# Playing the bucket



## Stretch (May 15, 2010)

Not sure if I read a post here or on another site but someone posted about after a bad round, the next time he went to the range he played the bad hole over to help him out.

I have thought about this and was thinking of trying it out. I mapped out a few holes that would work with the pin layouts at the range and had a par 3, 4 & 5 ready to go... just need to hit the range.

Well today at lunch, I went to the range and nobody was there... the sun was shining... and a lil breeze to make 82 not so hot.

I stretched a bit, swung a few different clubs and said lets do this.
Now I did have it planned to be fair for OB shots. I do slice a bit here and there still but when I think swing thoughts I have been good at nice straight shots.

The greensman does a nice job and cuts a little lower around the pins for about 10'. You can see the bounce and roll so you can guess the puts. If it isn't 2' away, its a 2 putt.

Playing the 4 then the 5 then the 3...

DB, B, DB
DB, DB, B
B, B, DB
B, B, B
B, P, B

Not the best, could have been lower but if I could have putted then, the scores would have been different. I don't mind using the 2 putt system I mentioned, makes you want to hit the other shots even better.

Well I was curious if any of you have ever tried this or something like it. I thought it was very productive for me. I am a new to this, played before a bit here and there, but have gotten bit and have the fever and am loving this thing called GOLF!


----------



## FrogsHair (Mar 4, 2010)

After warming up, I do something similar. Not all the time, but sometimes. I will play the actual score card, hole by hole, less putting. Since I have the score card, with the 18 laid out holes to look at, I play each hole as I normally would on the course. I might even factor in the weather. Some holes might be driver, 3W, and wedge. Others might be 3W, and a mid iron. Maybe on a skinny par 5 I might go 3W, 3W, and short iron. A long, 200 yard par three might be my 7W. I might aim left or right of my target to accommodate the the wind that day, letting it bring the ball back into play. I might hit and intentional hard draw, or fade, pretending I am in jail, behind a tree with little, or no shot to the green. With all of these, hitting to range targets, I can pretty much tell if I would have a GIR. I will also hit shots out of left over divots. Once I am done at the range, I might factor in my short game handicap on the practice holes I figured I missed the greens. On the holes I figured I hit GIRs, I factor in my putts per green average. Surprisingly my final, practice score relates closely with what I might have shot if I had been playing for real. Just like when actually playing. Some practice days are better than others. Once done on the range I'll go hit a few balls out of the practice bunker. Hopefully the bunker practice area is void of other golfers so that I can work on up & downs with my putter. I might do the same with some chips, and pitches from various lies. After that it's off to the putting greens for some work. This whole scenario takes me some where between 2 and 3 hours.


----------



## Stretch (May 15, 2010)

Thanks for sharing FrogsHair. Glad to see I was not the only one. It did help and it was fun to do. Sadly it has been very hot up here and the last couple of weeks trying to drive at the range was silly. Sweating in the blazing heat and humidity and only being able to see maybe 1 out of 10 drives was not very fun, the sun was right in your eyes and none of my sunglasses were any help.

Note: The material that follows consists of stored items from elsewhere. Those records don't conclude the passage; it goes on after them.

(* ===== verification/Groups.v ===== *)
(** * Groups: a workspace's view split into groups of tabs
    (crates/sheprd-gpui/src/browser/groups.rs)

    Each group lists its own tabs and shows one of them. Widths are binary32
    numbers, as in [Panes]. *)

From Stdlib Require Import NArith ZArith Lia Floats.SpecFloat.
From stdpp Require Import base option strings list sets.
From S2P Require Import Prelude Backend Panes.

Local Open Scope N_scope.

Module Groups.
Import Panes.

(** [0.08], the binary32 number nearest to eight hundredths. *)
Definition MIN_SHARE : f32 := f32_div (f32_of 8) (f32_of 100).
Definition MAX_SAVED_GROUPS : nat := 32.
Definition MAX_SAVED_TABS : nat := 512.
Definition MAX_TAB_ID_BYTES : N := 256.

Definition GroupId := N.

(** [GroupIds::next]; the count wraps as in a release build. *)
Definition next_id (ids : N) : N * N := let ids := (ids + 1) mod 2 ^ 64 in (ids, ids).

Inductive Pick := Herdr (tab : list N) | Page (id : N).
#[export] Instance Pick_eq_dec : EqDecision Pick.
Proof. solve_decision. Defined.

Inductive Shown := Terminal | ShownPage (id : N) | Elsewhere (tab : list N) | Empty.

Record Group := MkGroup { g_id : N; g_pick : option Pick; g_share : f32 }.
Record Layout := MkLayout { groups : list Group; active : N; owners : list (Pick * N) }.

(** [Layout::new]. *)
Definition layout_new (id : N) : Layout := MkLayout [MkGroup id None (f32_of 1)] id [].

Definition group (l : Layout) (id : N) : option Group := find (λ g, g_id g =? id) (groups l).

(** [Layout::share]. *)
Definition share (l : Layout) (id : N) : f32 := match group l id with Some g => g_share g | None => f32_of 0 end.

(** [Layout::pick]. *)
Definition pick (l : Layout) (id : N) (focused : option (list N)) : option Pick :=
  g ← group l id;
  match g_pick g with
  | Some p => Some p
  | None => if (length (groups l) =? 1)%nat then Herdr <$> focused else None
  end.

(** [Layout::shown]. *)
Definition shown (l : Layout) (id : N) (focused : N → option (list N)) : Shown :=
  match pick l id (focused id) with
  | Some (Page page) => ShownPage page
  | Some (Herdr tab) => if bool_decide (focused id = Some tab) then Terminal else Elsewhere tab
  | None => if (length (groups l) =? 1)%nat then Terminal else Empty
  end.

(** [Layout::terminal_holders]. *)
Definition terminal_holders (l : Layout) : list (N * list N) :=
  omap (λ g, match g_pick g with Some (Herdr tab) => Some (g_id g, tab) | _ => None end) (groups l).

(** [Layout::claimed]. *)
Definition claimed (l : Layout) (p : Pick) : option N := snd <$> find (λ o, bool_decide (o.1 = p)) (owners l).

(** [Layout::owner]. *)
Definition owner (l : Layout) (p : Pick) : N :=
  match claimed l p with
  | Some g => if (1 <? length (groups l))%nat then g else active l
  | None => active l
  end.

(** [Layout::lists]. *)
Definition lists (l : Layout) (id : N) (p : Pick) : bool := bool_decide (is_Some (group l id)) && (owner l p =? id).

Definition with_owners (l : Layout) (os : list (Pick * N)) : Layout := MkLayout (groups l) (active l) os.
Definition with_groups (l : Layout) (gs : list Group) : Layout := MkLayout gs (active l) (owners l).
Definition with_active (l : Layout) (id : N) : Layout := MkLayout (groups l) id (owners l).
Definition set_pick (g : Group) (p : option Pick) : Group := MkGroup (g_id g) p (g_share g).
Definition set_share (g : Group) (s : f32) : Group := MkGroup (g_id g) (g_pick g) s.

(** A tab named the group's own unless it is somebody's. *)
Definition own_new (l : Layout) (p : Pick) (id : N) : Layout :=
  match claimed l p with None => with_owners l (owners l ++ [(p, id)]) | Some _ => l end.

(** [Layout::adopt]. *)
Definition adopt (l : Layout) (tabs : list Pick) : Layout :=
  if (length (groups l) <? 2)%nat then l else foldl (λ l p, own_new l p (active l)) l tabs.

Definition shows (p : Pick) (g : Group) : bool := bool_decide (g_pick g = Some p).

(** The step of [settle_owners] for one tab. *)
Definition settle_one (l : Layout) (p : Pick) : Layout :=
  match find (shows p) (groups l) with Some g => own_new l p (g_id g) | None => l end.

(** [Layout::settle_owners]. *)
Definition settle_owners (l : Layout) : Layout := foldl settle_one l (omap g_pick (groups l)).

(** [Layout::activate]. *)
Definition activate (l : Layout) (id : N) : Layout * bool :=
  if (active l =? id) || bool_decide (group l id = None) then (l, false)
  else (with_active (settle_owners l) id, true).

(** The owner of a tab replaced, or named. *)
Fixpoint put_owner (p : Pick) (id : N) (os : list (Pick * N)) : list (Pick * N) :=
  match os with
  | [] => [(p, id)]
  | o :: os => if bool_decide (o.1 = p) then (o.1, id) :: os else o :: put_owner p id os
  end.

(** [Layout::claim]. *)
Definition claim (l : Layout) (id : N) (p : Pick) : Layout :=
  let gs := (λ g, if negb (g_id g =? id) && shows p g then set_pick g None else g) <$> groups l in
  let l := with_groups l gs in
  if (length gs <? 2)%nat then l else with_owners l (put_owner p id (owners l)).

(** [Layout::give]. *)
Definition give (l : Layout) (id : N) (p : Pick) : Layout :=
  match group l id with Some _ => claim l id p | None => l end.

(** The first group [id] changed: [group_mut]. *)
Fixpoint update_group (id : N) (f : Group → Group) (gs : list Group) : list Group :=
  match gs with
  | [] => []
  | g :: gs => if g_id g =? id then f g :: gs else g :: update_group id f gs
  end.

(** [Layout::show]. *)
Definition show (l : Layout) (id : N) (p : Pick) : Layout :=
  match group l id with
  | None => l
  | Some _ => let l := claim l id p in with_groups l (update_group id (λ g, set_pick g (Some p)) (groups l))
  end.

(** [Layout::choose]. *)
Definition choose (l : Layout) (id : N) (p : Pick) : Layout :=
  match group l id with Some _ => show (activate l id).1 id p | None => l end.

(** [Layout::forget]. *)
Definition forget (l : Layout) (p : Pick) : Layout * option N :=
  let l := with_owners l (filter (λ o, o.1 ≠ p) (owners l)) in
  match list_find (λ g, shows p g = true) (groups l) with
  | None => (l, None)
  | Some (i, g) => (with_groups l (<[i := set_pick g None]> (groups l)), Some (g_id g))
  end.

(** The groups of a split before the new one is put in: a lone group that
    followed the terminal keeps the focused tab. *)
Definition split_source (l : Layout) (focused : option (list N)) : list Group :=
  match groups l with
  | [lone] => match g_pick lone with None => [set_pick lone (Herdr <$> focused)] | Some _ => [lone] end
  | gs => gs
  end.

(** [Layout::split]. *)
Definition split (l : Layout) (id new : N) (focused : option (list N)) (tabs : list Pick) : Layout * bool :=
  match list_find (λ g, (g_id g =? id) = true) (groups l) with
  | None => (l, false)
  | Some (index, _) =>
      let gs := split_source l focused in
      let half := f32_div (default (f32_of 0) (g_share <$> gs !! index)) (f32_of 2) in
      let gs := alter (λ g, set_share g half) index gs in
      let gs := take (S index) gs ++ MkGroup new None half :: drop (S index) gs in
      let l := settle_owners (adopt (with_groups l gs) tabs) in
      (with_active l new, true)
  end.

(** [Layout::fold_target]. *)
Definition fold_target (l : Layout) (id : N) : option (nat * f32 * N) :=
  if (length (groups l) <? 2)%nat then None
  else
    '(index, g) ← list_find (λ g, (g_id g =? id) = true) (groups l);
    into ← groups l !! (if (index =? 0)%nat then 1%nat else (index - 1)%nat);
    Some (index, g_share g, g_id into).

(** An owner that closes hands its tab to [next]. *)
Definition move_owner (id next : N) (o : Pick * N) : Pick * N := if o.2 =? id then (o.1, next) else o.

(** [Layout::close]. *)
Definition close (l : Layout) (id : N) : Layout * bool :=
  if (length (groups l) <? 2)%nat then (l, false)
  else
    match list_find (λ g, (g_id g =? id) = true) (groups l) with
    | None => (l, false)
    | Some (index, closed) =>
        let l := settle_owners l in
        let gs := delete index (groups l) in
        let neighbour := (index - 1)%nat in
        match gs !! neighbour with
        | None => (l, false)
        | Some n =>
            let gs := <[neighbour := set_share n (f32_add (g_share n) (g_share closed))]> gs in
            let next := g_id n in
            let os := move_owner id next <$> owners l in
            (MkLayout gs (if active l =? id then next else active l) (if (length gs =? 1)%nat then [] else os), true)
        end
    end.

Definition is_finite (a : f32) : bool := match a with S754_finite _ _ _ | S754_zero _ => true | _ => false end.
Definition f32_leb (a b : f32) : bool := SFleb a b.
(** [Iterator::sum] over [f32] starts at negative zero. *)
Definition sum (ss : list f32) : f32 := foldl f32_add (S754_zero true) ss.
(** [Layout::drag]; [None] when [clamp] would panic. *)
Definition drag (l : Layout) (divider : nat) (offset width : f32) : option (Layout * bool) :=
  if (length (groups l) <=? divider + 1)%nat || is_nan width || f32_leb width (f32_of 0) || negb (is_finite offset) then Some (l, false)
  else
    a ← groups l !! divider;
    b ← groups l !! (S divider);
    let start := sum (g_share <$> take divider (groups l)) in
    let pair := f32_add (g_share a) (g_share b) in
    if SFltb pair (f32_mul (f32_of 2) MIN_SHARE) then Some (l, false)
    else
      let hi := f32_sub pair MIN_SHARE in
      if negb (f32_leb MIN_SHARE hi) then None
      else
        let left := f32_clamp MIN_SHARE hi (f32_sub (f32_div offset width) start) in
        if SFeqb left (g_share a) then Some (l, false)
        else
          Some (with_groups l (<[S divider := set_share b (f32_sub pair left)]> (<[divider := set_share a left]> (groups l))), true).

(** [Layout::focus_moved]. *)
Definition focus_moved (l : Layout) (id : N) (new : list N) : Layout :=
  match group l id with
  | Some g => match g_pick g with Some _ => show l id (Herdr new) | None => l end
  | None => l
  end.

(** [Layout::tabs]. *)
Definition tabs (l : Layout) : list Pick := omap g_pick (groups l) ++ (owners l).*1.

(** ** Saved layouts *)

Record SavedGroup := MkSavedGroup { s_pick : option Pick; s_share : f32; s_tabs : list Pick; s_hidden : list Pick }.
Record SavedLayout := MkSavedLayout { s_groups : list SavedGroup; s_active : nat }.

Definition valid_pick (p : Pick) : bool :=
  match p with
  | Herdr tab => negb (bool_decide (tab = [])) && (N.of_nat (length tab) <=? MAX_TAB_ID_BYTES)
  | Page _ => true
  end.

Luckily my uncle had given me a shag bag and I have had all sorts of people give me all of their old golf balls so I went through them and filled the bag with 60 of the best balls. My lil guy always wants to help so as I was marking them, to make it easier if other golfers were using the pitching facility, gave him some gloves and a big blue sharpie and had him make 2 circles around the balls. Kept him busy for 2 hours and he had a blast.

So anyhoot, I go back to the car, grab the shag bag and head over to the pitching area. Wow, nobody down there and total shade. I have been going and doing this 2 to 3 times a week for the last 2 weeks and everyone stays up in the heat, driving into the sun and I have been pretty much the only one down there every time. Its awesome.

I dump out he 60 balls and do my PW. Pick them up and if I have more than 10 that are not on the green, I do the club over. I then do my 52*, follow the same rules and then on to the 60*. I will venture into the tall grass and hills, both right and left lies, under the trees and hot the trap from flat to 3' and then to 6'. For those shots I take 15 shots and if good, I move on, if not so good, I do again. This has been very helpful to my shooting and a lot of fun. Just yesterday I finally dropped one from 40'. Actually its the only one I have ever dropped while practicing there, have hit the sticks many times, just never dropped one in. I was happy.

Having a facility like this available to you is great. It is so much better than your average driving range with just the stalls with mats and sometimes a grass section to use your irons.

3 more weeks and then I an on vacation. Going to hit a par 3, then do 9, then play 18. Hope all this practice pays off. This will be my first time hitting any course this year. Wish me luck!!!


----------